> What needs to be done:
Scan the lines below and report each one containing "then" by copying it.
━━━ Excerpted data ━━━
Lemma piece_size sh curr k : 0 < k → taken_by (sh_first sh + curr) k <= lm L →
  cmd_sequence_size (piece_command sh curr k) = taken_by (sh_first sh + curr) k.
Proof.
  intros Hk Htk. destruct shard_padded_bounds as (Hpd & Hpa & _ & _ & _ & Hlm & _). unfold taken_by in *.
  cbn [cmd_sequence_size piece_command EnqueueWriteShardedBufferCommand EnqueueWriteBufferCommand_process].
  unfold CQ_PREFETCH_CMD_BARE_MIN_SIZE. assert (0 < k * padded) by nia.
  assert (Hw : 0 <= Z.b2z (sh_first sh + curr =? 0) * pa <= pa) by (destruct (_ =? 0); simpl; lia).
  rewrite (u32_small (k * padded)), (u32_small (pa + k * padded)) by lia.
  destruct (sh_first sh + curr =? 0); cbn [Z.b2z] in *; [rewrite u32_small by lia|]; lia.
Qed.

(** One command of a shard, the write pointer wrapped at most once. *)
Lemma shard_command sh curr w m pos qptr qfence :
  shard_write_ok sh → shard_at sh curr w → curr < sh_pages sh → host_at L cq_id m pos qptr qfence → 0 <= pos < lsize L →
  ∃ k m1, write_shard_next 1%nat w m = Ok (piece_command sh curr k, piece_state k w, m1)
    ∧ (∀ h, send cq_id (piece_command sh curr k) (m1, h) = send cq_id (piece_command sh curr k) (m, h))
    ∧ 0 < k <= sh_pages sh - curr ∧ shard_at sh (curr + k) (piece_state k w)
    ∧ sequence_ok L E (piece_command sh curr k)
        (performs D read (λ e, ∃ qs, piece_pages sh curr k qs ∧ e = piece_written sh curr qs)).
Proof.
  intros Hsh Hw Hlt Hm Hpos. pose proof Hw as [Hws [Hwc Hc0] Hwl Hwp]. pose proof (so_range _ _ _ _ _ _ (sk_data _ Hsh)) as (Hf0 & _ & Hf & _).
  assert (Hstate : ∀ k, 0 < k <= sh_pages sh - curr → shard_at sh (curr + k) (piece_state k w)).
  { intros k Hk. split; cbn; [done|split; [rewrite u32_small by lia; lia|lia]|rewrite u32_small by lia; lia|rewrite u32_small by lia; lia]. }
  rewrite (shard_round 1 sh curr w m pos qptr qfence) by done. set (k := chosen pos (sh_first sh + curr) (sh_pages sh - curr)).
  destruct (Z.ltb_spec 0 k) as [Hk|Hk].
  - destruct (chosen_taken sh pos curr m qptr qfence Hsh Hm Hpos ltac:(lia) Hk) as [Hkn Htk]. fold k in Hkn, Htk.
    exists k, m. split; [done|]. split; [done|]. split; [lia|]. split; [by apply Hstate|]. apply piece_ok; (done || lia).
  - destruct (wrap_spec L HL cq_id m pos qptr qfence Hm) as (m1 & Hwrap & Hm1). rewrite Hwrap. cbn [mbind outcome_bind].
    assert (Hpos0 : 0 <= 0 < lsize L) by lia. rewrite (shard_round 0 sh curr w m1 0 qptr qfence) by done.
    set (k0 := chosen 0 (sh_first sh + curr) (sh_pages sh - curr)).
    assert (Hk0 : 0 < k0) by (apply chosen_start; lia). rewrite (proj2 (Z.ltb_lt _ _)) by done.
    destruct (chosen_taken sh 0 curr m1 qptr qfence Hsh Hm1 Hpos0 ltac:(lia) Hk0) as [Hkn Htk]. fold k0 in Hkn, Htk.
    assert (Hok := piece_ok sh curr k0 Hsh ltac:(lia) Hk0 ltac:(lia) Htk).
    exists k0, m1. split; [done|]. split; [|split; [lia|split; [by apply Hstate|done]]].
    intros h. apply (send_wrapped L HL cq_id m pos qptr qfence); try done; [apply Hok|]. rewrite piece_size by done.
    apply (not_chosen sh pos curr m qptr qfence k0 Hm Hpos); (done || lia).
Qed.

(** *** Shard after shard *)
Fixpoint shards_pieces (shs : list shard) (o : list Z) (e : list event) : Prop :=
  match shs with
  | [] => e = []
  | sh :: shs => ∃ e1 e2, e = e1 ++ e2 ∧ shard_pieces sh o 0 e1 ∧ shards_pieces shs o e2
  end.

Lemma shards_written_mono fuel l shs :
  shards_written V d buffer fuel plan l = Ok shs → shards_written V d buffer (S fuel) plan l = Ok shs.
Proof.
  revert l shs; induction fuel as [|fuel IH]; intros l shs; cbn [shards_written].
  - destruct (write_next_core _ _ _ _ _ _) as [[w|]|]; [done|done|done].
  - destruct (write_next_core _ _ _ _ _ _) as [[w|]|]; cbn [mbind outcome_bind]; [|done|done].
    destruct (shards_written V d buffer fuel plan (after_shard w)) as [l'|] eqn:Hl; [|done]. intros H.
    apply IH in Hl. cbn [shards_written] in Hl. rewrite Hl. exact H.
Qed.

(** The next core with pages starts a shard. *)
Lemma write_next_core_start fuel l w : write_next_core V d buffer fuel plan l = Ok (Some w) →
  sw_num_pages w = sh_pages (sw_shard w) ∧ curr_page_idx_in_shard w = 0 ∧ dev_page (sw_loop w) = sh_first (sw_shard w).
Proof.
  revert l; induction fuel as [|fuel IH]; intros l; cbn [write_next_core]; destruct (cores_left buffer l) as [[]|]; cbn [mbind outcome_bind]; try done.
  all: destruct (write_core_start V d buffer plan l) as [[w'|l']|] eqn:Hs; cbn [mbind outcome_bind]; try done.
  2: intros [= ->]. 1: intros [= ->]. 3: apply IH.
  all: unfold write_core_start in Hs; destruct (pages_of_core buffer plan l) as [[n r]|]; cbn [mbind outcome_bind] in Hs; [|done].
  all: destruct (bool_decide _ && (n =? 0)); [done|].
  all: destruct (match sp_mapping plan with Some _ => _ | None => _ end) as [f|]; cbn [mbind outcome_bind] in Hs; [|done].
  all: destruct (base_of_core V d buffer plan (core_id l)) as [b|]; cbn [mbind outcome_bind] in Hs; [|done].
  all: destruct (n =? 0); [done|]; destruct (at_ (sp_cores plan) _) as [k|]; cbn [mbind outcome_bind] in Hs; [|done].
  all: by injection Hs as <-.
Qed.

(** ** Reading *)
Definition shard_read_ok (sh : shard) : Prop :=
  let n := sh_pages sh * padded in
  shard_on_core sh ∧ 0 <= n ∧ n + 16 < 2 ^ 32 ∧ in_range 32 (sh_base sh) ∧
  ∃ data, read (relay_linear (shard_encoding sh) (sh_base sh) n) = Ok data ∧ Z.of_nat (length data) = n.

Definition shard_returned (sh : shard) (o : list Z) (e : list event) : Prop :=
  let n := sh_pages sh * padded in
  ∃ data b, read (relay_linear (shard_encoding sh) (sh_base sh) n) = Ok data ∧ length b = 16%nat
    ∧ e = buffer_read c x n data (host_header false n b) o.

Fixpoint shards_returned (shs : list shard) (o : list Z) (e : list event) : Prop :=
  match shs with
  | [] => e = []
  | sh :: shs => ∃ e1 e2, e = e1 ++ e2 ∧ shard_returned sh o e1 ∧ shards_returned shs o e2
  end.
End shards.

Section reading.
Context (L : layout) (E : cmd_env) (c : dispatch_constants) (V : device_view) (D : device_args).
Context (read : action → outcome (list Z)) (HK : kernels_ok L E c V D).
Context (d : Device) (buffer : Buffer) (plan : shard_plan) (padded x : Z).

Lemma shard_read_command sh :
  aligned_page_size d buffer = Ok padded → in_range 32 x → shard_read_ok V read buffer padded sh →
  sequence_ok L E (EnqueueReadShardedBufferCommand E c V d buffer x sh)
    (performs D read (λ e, ∀ o, shard_returned c V read buffer padded x sh o (e o))).
Proof.
  intros Hal Hx ((t & p & Ht & Hp) & Hn & Hbig & Hb & data & Hread & Hlen).
  assert (Henc : shard_encoding V buffer sh = noc_unicast_encoding V p).
  { unfold shard_encoding. rewrite Ht. cbn [mbind outcome_bind]. rewrite Hp. done. }
  rewrite Henc in Hread. unfold EnqueueReadShardedBufferCommand.
  pose proof (read_sharded_ok L E c V D read HK d buffer (sh_core sh) t p (sh_base sh) padded (sh_pages sh) x data Hal Ht Hp Hn Hbig Hx Hb Hread Hlen)
    as [Hsize Hfill].
  split; [exact Hsize|]. intros s H1 H2 H3. destruct (Hfill s H1 H2 H3) as (s' & Hrun & Hl & e & (b & Hbl & ->) & He).
  exists s'. split; [done|]. split; [done|]. eexists. split; [|exact He]. intros o. exists data, b. rewrite Henc. done.
Qed.
(** The queue is a program of the command stream. *)
#[export] Instance hw_program : HostProgram (next E c V d cq_id) L cq_id E D read := {|
  valid := queue_ok;
  rest := queue_does;
  remaining := queue_commands;
  valid_events := queue_ok_events;
  rest_events := queue_does_events;
  next_total := next_gives
|}.
End spec.
Lemma join_on_undefined Date_parse (rs : list LibRule) data w :
  Forall (λ r, is_comparison r = false) rs →
  ∃ w1, join (map (rule_of Date_parse) rs) VUndefined data w
        = Return (if existsb is_valueRequired rs
                  then VStr "Value Required" else VUndefined) w1.
Proof.
  intros Hrs.
  destruct (rules_on_undefined Date_parse rs data w Hrs) as (xs & w1 & Hruns & Hxs).
  exists w1. rewrite (join_runs _ _ _ _ _ _ Hruns), (first_required _ _ Hxs).
  by destruct (existsb is_valueRequired rs).
Qed.

Lemma no_comparison_at (L : schema LibRule) key :
  no_comparison L = true →
  Forall (λ r, is_comparison r = false) (rules_at L key).
Proof.
  unfold no_comparison. rewrite forallb_forall, Forall_forall.
  intros H r Hr. apply rules_at_all, list_elem_of_In, H in Hr.
  by apply negb_true_iff.
Qed.

Lemma requires_value_keys (L : schema LibRule) key :
  requires_value L key = true → key ∈ Object_keys L.
Proof.
  unfold requires_value, rules_at, Object_keys.
  induction L as [|[k e] L IH]; simpl; [done|].
  destruct (String.eqb_spec k key) as [->|Hne]; [by left|].
  intros H. right. by apply IH.
Qed.

Lemma set_plain (errors : ErrorMap) key error :
  Object_prototype !! key = None → set errors key error = <[key := error]> errors.
Proof.
  intros Hkey. unfold set.
  destruct (String.eqb_spec key "__proto__") as [->|_]; [|done].
  discriminate Hkey.
Qed.

Lemma get_plain (data : record) key :
  data !! key = None → Object_prototype !! key = None →
  get data key = VUndefined.
Proof. intros Hown Hproto. unfold get. by rewrite Hown, Hproto. Qed.

Lemma plain_keys_at {R} (S : schema R) key :
  plain_keys S = true → key ∈ Object_keys S → Object_prototype !! key = None.
Proof.
  unfold plain_keys. rewrite forallb_forall. intros H Hkey.
  apply list_elem_of_In, H in Hkey. by apply bool_decide_eq_true in Hkey.
Qed.
(** [[0-9.]]; the pattern [[0-9.]+] lets only such characters reach
    [float]. *)
Definition digit_or_dot (c : char) : bool := digit c || (c =? 46)%N.

(** The digits at the start of a string, and what follows them. *)
Fixpoint leading_digits (s : str) : str * str :=
  match s with
  | c :: s' =>
      if digit c then (c :: fst (leading_digits s'), snd (leading_digits s'))
      else ([], s)
  | [] => ([], [])
  end.

(** [float(s)] for a string of digits and dots: digits with at most one
    dot among them and at least one digit; [None] is [ValueError]. *)
Definition float_of (s : str) : option Q :=
  let '(ip, rest) := leading_digits s in
  match rest with
  | [] =>
      match ip with
      | [] => None
      | _ :: _ => Some (inject_Z (Z.of_N (digits_value ip)))
      end
  | c :: fp =>
      if (c =? 46)%N && forallb digit fp
         && negb (match ip, fp with [], [] => true | _, _ => false end)
      then Some (inject_Z (Z.of_N (digits_value ip))
                 + inject_Z (Z.of_N (digits_value fp))
                   / inject_Z (10 ^ Z.of_nat (length fp)))
      else None
  end.

(** [parse_len_to_pt(v, default_pt)] for the patterns [mm] and [pt]; [None]
    is the [ValueError] that [float] raises. *)
Definition parse_len_with (mm pt : pattern) (v : str) (default_pt : Q) : option Q :=
  match v with
  | [] => Some default_pt
  | _ :: _ =>
      let v := strip v in
      match match_ mm v with
      | Some m => mm_to_pt <$> float_of (group 1 m)
      | None =>
          match match_ pt v with
          | Some m => float_of (group 1 m)
          | None => Some default_pt
          end
      end
  end.

(** [r"^([0-9.]+)\s*mm$"] and [r"^([0-9.]+)\s*pt$"] *)
Definition unit_re (unit : string) : pattern :=
  [Bol; GroupOpen; Plus digit_or_dot; GroupClose; Star ws] ++ lits unit ++ [Eol].

Definition parse_len_to_pt : str -> Q -> option Q :=
  parse_len_with (unit_re "mm") (unit_re "pt").

(** [r"^([0-9.]+)\\s*mm$"] and [r"^([0-9.]+)\\s*pt$"] of
    [verify-justify-gaps.py] and [verify-box-justify-gaps.py]. *)
Definition unit_re_escaped (unit : string) : pattern :=
  [Bol; GroupOpen; Plus digit_or_dot; GroupClose] ++ lits "\"
  ++ [Star (one_of "s")] ++ lits unit ++ [Eol].

Definition parse_len_to_pt_escaped : str -> Q -> option Q :=
  parse_len_with (unit_re_escaped "mm") (unit_re_escaped "pt").

(** [vars_.get(name, "")] *)
Definition get (vars_ : gmap str str) (name : string) : str :=
  default [] (vars_ !! lit name).

(** The five lengths read after [parse_css_vars], in the order of the
    source; the first [ValueError] ends the run. *)
Definition load_with (parse : str -> Q -> option Q) (vars_ : gmap str str)
    : option LayoutConfig :=
  mt ← parse (get vars_ "--margin-top") (mm_to_pt 20);
  mb ← parse (get vars_ "--margin-bottom") (mm_to_pt 20);
  mi ← parse (get vars_ "--margin-inner") (mm_to_pt 15);
  mo ← parse (get vars_ "--margin-outer") (mm_to_pt 15);
  cg ← parse (get vars_ "--col-gap") (mm_to_pt 9);
  Some (mkConfig mt mb mi mo cg).

(** [verify-column-balance.py] and [verify-bullet-orphan-split.py]. *)
Definition load (tokens : option str) : option LayoutConfig :=
  load_with parse_len_to_pt (Loader.parse_css_vars tokens).

(** [verify-page-fill.py] reads the four margins only; the column gap,
    which the Page-Fill gate never uses, stays at its default. *)
Definition load_margins (tokens : option str) : option LayoutConfig :=
  let vars_ := Loader.parse_css_vars tokens in
  mt ← parse_len_to_pt (get vars_ "--margin-top") (mm_to_pt 20);
  mb ← parse_len_to_pt (get vars_ "--margin-bottom") (mm_to_pt 20);
  mi ← parse_len_to_pt (get vars_ "--margin-inner") (mm_to_pt 15);
  mo ← parse_len_to_pt (get vars_ "--margin-outer") (mm_to_pt 15);
  Some (mkConfig mt mb mi mo (mm_to_pt 9)).

(** [verify-justify-gaps.py] and [verify-box-justify-gaps.py]. *)
Definition load_escaped (tokens : option str) : option LayoutConfig :=
  load_with parse_len_to_pt_escaped (Loader.parse_css_vars_escaped tokens).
━━━
> Result:
                  then VStr "Value Required" else VUndefined) w1.
      if digit c then (c :: fst (leading_digits s'), snd (leading_digits s'))
      then Some (inject_Z (Z.of_N (digits_value ip))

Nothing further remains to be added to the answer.